Where does "AgentSessionControlState" occur in the listing? Copy every line that holds it.
(Beginning of RECORDS FOR THIS EXERCISE)
Definition interactive_guardian_child_is_proven_absent (child_pid : option Z) : bool :=
  match child_pid with
  | Some pid => automated_agent_process_group_is_running pid == Some false
  | None => true
  end.

Definition recorded_child_is_gone (c : control_row) : bool :=
  match sc_child_pid c with
  | Some pid => automated_agent_process_group_is_running pid == Some false
  | None => false
  end.

Definition proven_dead (holder : string) : bool :=
  interactive_lease_holder_is_proven_dead (own_pid E) (local_process_is_running E) holder.

Section Stale.
Context (lease : option lease_row) (reclaim_current_process_leases : bool) (now : Z).

Definition reclaimable (l : lease_row) : bool :=
  agent_lease_is_reclaimable (own_pid E) (local_process_is_running E) l reclaim_current_process_leases now.

Definition lease_is_active : bool :=
  match lease with Some l => negb (reclaimable l) | None => false end.

Definition matching_active_lease (holder : string) : bool :=
  match lease with
  | Some l => (l_holder l == holder) && negb (reclaimable l) && negb (proven_dead holder)
  | None => false
  end.

Definition requester_alive (holder : string) : bool :=
  (agent_lease_holder_liveness (own_pid E) (local_process_is_running E) holder =! Dead)
  && negb (proven_dead holder).

Definition recently_updated (c : control_row) : bool :=
  match parse_u64 (sc_updated_at c) with
  | Some at_ => (saturating_sub now at_ <=? TUI_SESSION_HANDOFF_TIMEOUT_SECONDS + 5)%Z
  | None => false
  end.

(** An idle conversation reserved by a terminal that did not open it. *)
Definition idle_reservation_abandoned (c : control_row) : option string :=
  match sc_interactive_holder c with
  | Some holder =>
      if (sc_state c == ReadyInteractive)
         && (Prelude.starts_with "clt-idle-interactive-" holder || Prelude.starts_with "clt-stopped-interactive-" holder)
         && negb (matching_active_lease holder) && (proven_dead holder || negb (recently_updated c))
      then Some holder else None
  | None => None
  end.

(** A conversation a guardian has opened. *)
Definition guarded_by (c : control_row) : option (string * InteractiveGuardianDisposition) :=
  match sc_interactive_holder c with
  | Some holder =>
      if bool_decide (sc_state c ∈ [Interactive; StopRequested])
         && (sc_interactive_launch_token c == Some holder)
      then pair holder <$> Guardian.from_guardian_holder holder else None
  | None => None
  end.

Definition guardian_abandoned (holder : string) (c : control_row) : bool :=
  Guardian.guardian_process_is_proven_dead (local_process_is_running E) holder
  || (negb (matching_active_lease holder) && (negb (requester_alive holder) || negb (recently_updated c))).

Definition handoff_abandoned (c : control_row) : bool :=
  match sc_interactive_holder c with
  | Some holder => negb (matching_active_lease holder) && (negb (requester_alive holder) || negb (recently_updated c))
  | None => true
  end.

Definition held_by_worker (c : control_row) : bool :=
  match sc_interactive_holder c with
  | Some holder =>
      Prelude.starts_with "clt-interactive-worker-" holder || Prelude.starts_with "clt-idle-interactive-worker-" holder
      || Prelude.starts_with "clt-stopped-interactive-worker-" holder
  | None => false
  end.

Definition interactive_child_is_gone (c : control_row) : bool :=
  match sc_child_pid c with
  | Some pid => local_process_is_running E pid == Some false
  | None => true
  end.

(** The state a stale control recovers to; [None] leaves it fenced. *)
Definition recovery_state (c : control_row) : option AgentSessionControlState :=
  let gone := negb lease_is_active && recorded_child_is_gone c in
  match sc_state c with
  | Running => if gone then Some ResumeRequested else None
  | StopRequested => if gone then Some Stopped else None
  | InterruptRequested => if gone then Some ReadyInteractive else None
  | ReadyInteractive | Interactive =>
      if negb (handoff_abandoned c) then None
      else if (sc_state c == Interactive) && held_by_worker c then None
      else if interactive_child_is_gone c then Some ResumeRequested else None
  | _ => None
  end.

Definition lease_holder_or_empty : string := match lease with Some l => l_holder l | None => "" end.

Definition apply_recovery (pid : Z) (sid : string) (c : control_row) (to : AgentSessionControlState)
    : wio unit :=
  run! at_ := agent_timestamp E in
  match sc_state c with
  | InterruptRequested =>
      match sc_run_token c with
      | None => wret tt
      | Some token =>
          run! child := need (sc_child_pid c) (Bail "stale recovery checked child PID") in
          run! timeout := from_result (sx_lease_timeout X) in
          run! expires_at := agent_timestamp_after E (Z.max timeout 60) in
          run! _ := on_registry (finalize_reaped_automated_session pid child token lease_holder_or_empty
                                   at_ expires_at at_) in
          wret tt
      end
  | Running | StopRequested =>
      run! child := need (sc_child_pid c) (Bail "stale recovery checked child PID") in
      run! _ := on_registry (recover_stale_automated_session_control pid sid (sc_state c) to child
                               (sc_run_token c) at_) in
      wret tt
  | _ =>
      run! _ := on_registry (recover_stale_interactive_session_control pid sid (sc_state c) to
                               (sc_interactive_holder c) at_) in
      wret tt
  end.

(** A process that may still run gets a new supervisor; what that says is printed. *)
Definition supervise_again (pid : Z) (sid : string) (c : control_row) : wio unit :=
  if negb lease_is_active && negb (recorded_child_is_gone c) && automated_state (sc_state c) then
    run! _ := wtry (ensure_orphaned_session_supervision E (sx_processes X) pid sid) in wret tt
  else wret tt.

Definition recover_guardian (pid : Z) (sid : string) (holder : string)
    (disposition : InteractiveGuardianDisposition) (c : control_row) : wio unit :=
  if guardian_abandoned holder c && interactive_guardian_child_is_proven_absent (sc_child_pid c) then
    run! _ := recover_stale_interactive_guardian_with_task E pid (of_utf8 sid) holder (sc_child_pid c)
                disposition in
    wret tt
  else wret tt.

Definition reconcile_control (pid : Z) (kc : control) : wio unit :=
  let sid := kc.1.2 in
  let c := kc.2 in
  run! retired := (if sc_state c == ResumeRequested
                   then Completed.retire_completed_resume_request E pid (of_utf8 sid) now
                   else wret false) in
  if retired then wret tt
  else
  match idle_reservation_abandoned c with
  | Some holder =>
      run! at_ := agent_timestamp E in
      run! _ := on_registry (cancel_idle_session_interactive pid sid holder at_) in wret tt
  | None =>
      match guarded_by c with
      | Some (holder, disposition) => recover_guardian pid sid holder disposition c
      | None =>
          run! _ := supervise_again pid sid c in
          match recovery_state c with
          | Some to => apply_recovery pid sid c to
          | None => wret tt
          end
      end
  end.

Definition reconcile_stale_agent_session_controls (pid : Z) : wio unit :=
  run! controls := query_res (session_controls_for_project pid) in
  run! _ := restore_idle_completed_tasks E pid in
  wfor_each (reconcile_control pid) controls.
End Stale.

(** ** Which conversation resumes *)

Definition cancelled_by_user (pid : Z) (session : text) (d : db) : bool :=
  match git_finalization pid (utf8 session) d with
  | Some g => (g_state g == Cancelled)
              && bool_decide (g_last_error g ∈ [Some AGENT_EXTERNAL_COMPLETION_REASON;
                                                Some AGENT_TASK_DELETION_REASON])
  | None => false
  end.

(** The first element whose answer is not [None]. *)
Fixpoint first_some {A B} (f : A -> wio (option B)) (l : list A) : wio (option B) :=
  match l with
  | [] => wret None
  | a :: rest =>
      run! found := f a in
      match found with Some _ => wret found | None => first_some f rest end
  end.

Definition may_resume (p : project) (session : text) : wio (option text) :=
  run! cancelled := query (cancelled_by_user p.1 session) in
  if cancelled then wret None
  else run! waits := coordination_waits (root_of p) session in wret (if waits then None else Some session).

Definition resumable_task (p : project) (task : TaskEntry) : wio (option text) :=
  if task_content_is_manual (content task) then wret None
  else
  match recoverable_codex_session_id_from_task_content (content task) with
  | None => wret None
  | Some session => may_resume p session
  end.

Definition project_has_resumable_doing_task (p : project) : wio bool :=
  run! doing := on_board (read_task_entries U (board_of p) Doing) in
  run! found := first_some (resumable_task p) doing in
  wret (negb (is_null found)).

Definition interrupted_task (p : project) (task : TaskEntry) : wio (option text) :=
  if task_entry_is_blocked task || task_entry_is_stopped task || task_content_is_manual (content task)
  then wret None
  else
  match recoverable_codex_session_id_from_task_content (content task) with
  | None => wret None
  | Some session =>
      run! control := query_res (session_control p.1 (utf8 session)) in
      if negb (is_null control) then wret None else may_resume p session
  end.

Definition interrupted_codex_session_in_doing (p : project) : wio (option text) :=
  run! doing := on_board (read_task_entries U (board_of p) Doing) in
  first_some (interrupted_task p) doing.

Definition queued_resume_can_wait (p : project) (kc : control) : wio bool :=
  let session := of_utf8 kc.1.2 in
  if (sc_state kc.2 =! ResumeRequested) || negb (control_is_unowned kc.2) then wret false
  else
  run! found := on_board (task_for_codex_session_in_board U (board_of p) session) in
  match found with
  | None => wret false
  | Some (status, task) =>
      run! yields := (if status == Done then wret false
                      else if task_entry_is_stopped task then wret true
                      else coordination_waits (root_of p) session) in
      if yields then wret true
      else if (status == Todo) && task_entry_is_blocked task then queued_blockers_can_wait E p
      else wret false
  end.

Definition session_controls_suspend_project (controls : list control) : bool :=
  existsb (fun kc => sc_state kc.2 =! Stopped) controls.

Definition suspends_ready_work (p : project) (kc : control) : wio bool :=
  if sc_state kc.2 == Stopped then wret false
  else run! can_wait := queued_resume_can_wait p kc in wret (negb can_wait).

Definition controls_suspend_ready_work (p : project) (controls : list control) : wio bool :=
  if negb (session_controls_suspend_project controls) then wret false
  else
  run! found := first_some (fun kc => run! b := suspends_ready_work p kc in
                                      wret (if b then Some kc else None)) controls in
  wret (negb (is_null found)).

(** A queued conversation whose task is gone loses its request. *)
Definition clear_orphaned_resume (p : project) (session : text) (now : Z) : wio (option text) :=
  run! status := on_board (task_status_for_codex_session_in_board U (board_of p) session) in
  if negb (is_null status) then wret (Some session)
  else
  run! cleared := on_registry (clear_orphaned_resume_requested_session p.1 (utf8 session) now) in
  wret (if cleared then None else Some session).

Definition awaits_proof (c : option control_row) : bool :=
  match c ≫= sc_run_token with
  | Some token => Prelude.starts_with AGENT_GIT_FINALIZATION_RESUME_TOKEN_PREFIX token
  | None => false
  end.

(** The request of a completed journal either acknowledges its proof or resumes. *)
Definition resume_completed (p : project) (session : text) : wio (option text) :=
  run! control := query_res (session_control p.1 (utf8 session)) in
  if awaits_proof control then
    run! at_ := agent_timestamp E in
    run! _ := on_registry (acknowledge_completed_git_finalization_session p.1 (utf8 session) at_) in
    wret None
  else wret (Some session).

Definition resume_unfinished (p : project) (session : text) (j : journal_snapshot) : wio (option text) :=
  run! _ := (if g_state j.2 == Working then
               run! status := on_board (task_status_for_codex_session_in_board U (board_of p) session) in
               if is_null status then
                 run! _ := repair_working_git_task_link E (root_of p) j in wret tt
               else wret tt
             else wret tt) in
  wret (Some session).

Definition resumable_control (p : project) (now : Z) (kc : control) : wio (option text) :=
  let session := of_utf8 kc.1.2 in
  if sc_state kc.2 =! ResumeRequested then wret None
  else
  run! can_wait := queued_resume_can_wait p kc in
  if can_wait then wret None
  else
  run! retired := Completed.retire_completed_resume_request E p.1 session now in
  if retired then wret None
  else
  run! journal := query (snapshot p.1 kc.1.2) in
  match journal with
  | Some j =>
      if g_state j.2 == Completed then resume_completed p session
      else if negb (Finalization.is_terminal (g_state j.2)) then resume_unfinished p session j
      else clear_orphaned_resume p session now
  | None => clear_orphaned_resume p session now
  end.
(End of RECORDS FOR THIS EXERCISE)
** SOLVED EXERCISE **
Definition recovery_state (c : control_row) : option AgentSessionControlState :=
Definition apply_recovery (pid : Z) (sid : string) (c : control_row) (to : AgentSessionControlState)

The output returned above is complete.